Lemma extract_values_one_entry_per_raster_witness :
  In (Called (ExtractMultiValuesToPoints "shapefiles/am_output.shp"
                [("focal_10_resampled_B04.tif", "B04_100m");
                 ("focal_15_resampled_B04.tif", "B04_150m")] "NONE") (Ok VNone))
     (emitted (@extract_values posix
                 (calm [] ["focal_10_resampled_B04.tif"; "focal_15_resampled_B04.tif"] "0")
                 "CAPA_transects/am_trav.shp" "focal_rasters" "shapefiles"
                 "am_output.shp") empty_world)
  /\ exists rasters,
       [("focal_10_resampled_B04.tif", "B04_100m");
        ("focal_15_resampled_B04.tif", "B04_150m")].*1 = rasters
       /\ length rasters = 2%nat.
Proof.
  assert (In (Called (ExtractMultiValuesToPoints "shapefiles/am_output.shp"
                [("focal_10_resampled_B04.tif", "B04_100m");
                 ("focal_15_resampled_B04.tif", "B04_150m")] "NONE") (Ok VNone))
     (emitted (@extract_values posix
                 (calm [] ["focal_10_resampled_B04.tif"; "focal_15_resampled_B04.tif"] "0")
                 "CAPA_transects/am_trav.shp" "focal_rasters" "shapefiles"
                 "am_output.shp") empty_world)) as Hin.
  { vm_compute. tauto. }
  split; [exact Hin |].
  destruct (@extract_values_one_entry_per_raster posix _ _ _ _ _ _ _ _ _ _ Hin)
    as (rasters & _ & Hfst & Hlen & _).
  exists rasters. split; [exact Hfst |]. by rewrite <- Hlen.
Defined.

-------

Exact retyping of every entry is required.

EXERCISE ANSWER:
Lemma extract_values_one_entry_per_raster_witness :
  In (Called (ExtractMultiValuesToPoints "shapefiles/am_output.shp"
                [("focal_10_resampled_B04.tif", "B04_100m");
                 ("focal_15_resampled_B04.tif", "B04_150m")] "NONE") (Ok VNone))
     (emitted (@extract_values posix
                 (calm [] ["focal_10_resampled_B04.tif"; "focal_15_resampled_B04.tif"] "0")
                 "CAPA_transects/am_trav.shp" "focal_rasters" "shapefiles"
                 "am_output.shp") empty_world)
  /\ exists rasters,
       [("focal_10_resampled_B04.tif", "B04_100m");
        ("focal_15_resampled_B04.tif", "B04_150m")].*1 = rasters
       /\ length rasters = 2%nat.
Proof.
  assert (In (Called (ExtractMultiValuesToPoints "shapefiles/am_output.shp"
                [("focal_10_resampled_B04.tif", "B04_100m");
                 ("focal_15_resampled_B04.tif", "B04_150m")] "NONE") (Ok VNone))
     (emitted (@extract_values posix
                 (calm [] ["focal_10_resampled_B04.tif"; "focal_15_resampled_B04.tif"] "0")
                 "CAPA_transects/am_trav.shp" "focal_rasters" "shapefiles"
                 "am_output.shp") empty_world)) as Hin.
  { vm_compute. tauto. }
  split; [exact Hin |].
  destruct (@extract_values_one_entry_per_raster posix _ _ _ _ _ _ _ _ _ _ Hin)
    as (rasters & _ & Hfst & Hlen & _).
  exists rasters. split; [exact Hfst |]. by rewrite <- Hlen.
Defined.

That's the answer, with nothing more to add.